Information supplied:
(** C8: What is signed validates. A signature that [SignEnveloped] adds to an element is
    accepted by [Validate] with the certificate of the key, at a time at which it is
    valid; and what [Validate] returns is read from the canonical bytes of the element that
    was signed. *)
Theorem sign_then_validate ctx comments vc cert id e signed
    (Hctx : exclusive_signer ctx comments) (Hcert : signer_of ctx vc cert) (He : signable id e)
    (Hnested : no_signature e = true) (Hsize : (el_count e + certs_count ctx <= 970)%nat)
    (Hsigned : SignEnveloped ctx (root_cursor e) = Ret signed) :
  ∃ e' content, TransformExcC14n e "" comments = Ret e' ∧ WriteToBytes_canonical e' = Ret content ∧
    Validate vc signed = ReadFromBytes content.
Proof.
  unfold SignEnveloped in Hsigned. apply bind_ret in Hsigned as ([e' sig] & Hmake & [= <-]).
  pose proof (ConstructSignature_made ctx comments Hctx e e' sig (signable_readable _ _ He) Hmake) as [Ht _].
  pose proof (canonical_signable id comments e e' He Ht) as He'.
  pose proof (canonical_count _ _ _ _ _ _ Ht) as Hc. pose proof (canonical_no_signature _ _ _ _ _ _ Hnested Ht) as Hn.
  assert (Hagain : TransformExcC14n e' "" comments = Ret e').
  { apply (transformExcC14n_again _ _ e default_prefixes _ _ _ (signable_readable _ _ He)); [apply reserved_default_prefixes..|by intros q u|exact Ht]. }
  destruct e' as [s1 t1 a1 c1].
  destruct (signature_accepted ctx comments vc cert id e (mkElement s1 t1 a1 c1) sig s1 t1 a1 c1 [] Hctx Hcert He Hmake)
    as (content & Hw & Hv).
  - by rewrite app_nil_r.
  - by rewrite app_nil_r.
  - intros x Hx. by apply (no_signature_child (mkElement s1 t1 a1 c1)).
  - rewrite (el_count_eq (mkElement _ _ _ _)) in Hc. simpl in Hc. lia.
  - exists (mkElement s1 t1 a1 c1), content. split_and!; [done..|exact Hv].
Qed.
End accepted.

Module Examples.

Definition ctx : SigningContext := DSigSpec.Examples.signing_context.
Definition cert : Certificate := mkCertificate "cert" (RSAPublicKey "cert") 0%Z (10 ^ 20)%Z.
Definition vc : ValidationContext := mkValidationContext [cert] "ID" 500%Z.
Definition message : Element := DSigSpec.Examples.message.
Definition signed : Element := DSigSpec.Examples.signed_message.

Lemma ctx_exclusive : exclusive_signer ctx false.
Proof.
  split; [exact SignatureDecode.Examples.ctx_prefix|done|done|].
  intros s. change (hash_Sum _ s) with (ref_hash SHA256 s). unfold ref_hash. rewrite length_append. simpl. lia.
Qed.

Lemma cert_signer : signer_of ctx vc cert.
Proof.
  split; [done| |].
  - intros certs [= <-]. split; [|by intros c ->%list_elem_of_singleton].
    split; [by eexists|done|by left|by intros r ->%list_elem_of_singleton|]. split; vm_compute; discriminate.
  - intros algo method data raw _ [= <-]. split; [done|]. unfold checkSignature. cbn.
    by rewrite bool_decide_true.
Qed.

Lemma message_signable : signable "id1" message.
Proof.
  split; [by vm_compute|by left|done| |done]. intros a q u Ha Hd.
  repeat (apply elem_of_cons in Ha as [->|Ha]; [vm_compute in Hd; simplify_eq; try (split; reflexivity)|]).
  by apply not_elem_of_nil in Ha.
Qed.

Lemma sign_then_validate_witness :
  ∃ e' content, TransformExcC14n message "" false = Ret e' ∧ WriteToBytes_canonical e' = Ret content ∧
    Validate vc signed = ReadFromBytes content.
Proof.
  apply (sign_then_validate ctx false vc cert "id1" message signed ctx_exclusive cert_signer message_signable).
  - vm_compute. reflexivity.
  - vm_compute. repeat constructor.
  - vm_compute. reflexivity.
Defined.
End Examples.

Exercise: Return each line of the listing that holds the string "rewrite".

Reply:
  - by rewrite app_nil_r.
  - by rewrite app_nil_r.
  - rewrite (el_count_eq (mkElement _ _ _ _)) in Hc. simpl in Hc. lia.
  intros s. change (hash_Sum _ s) with (ref_hash SHA256 s). unfold ref_hash. rewrite length_append. simpl. lia.
    by rewrite bool_decide_true.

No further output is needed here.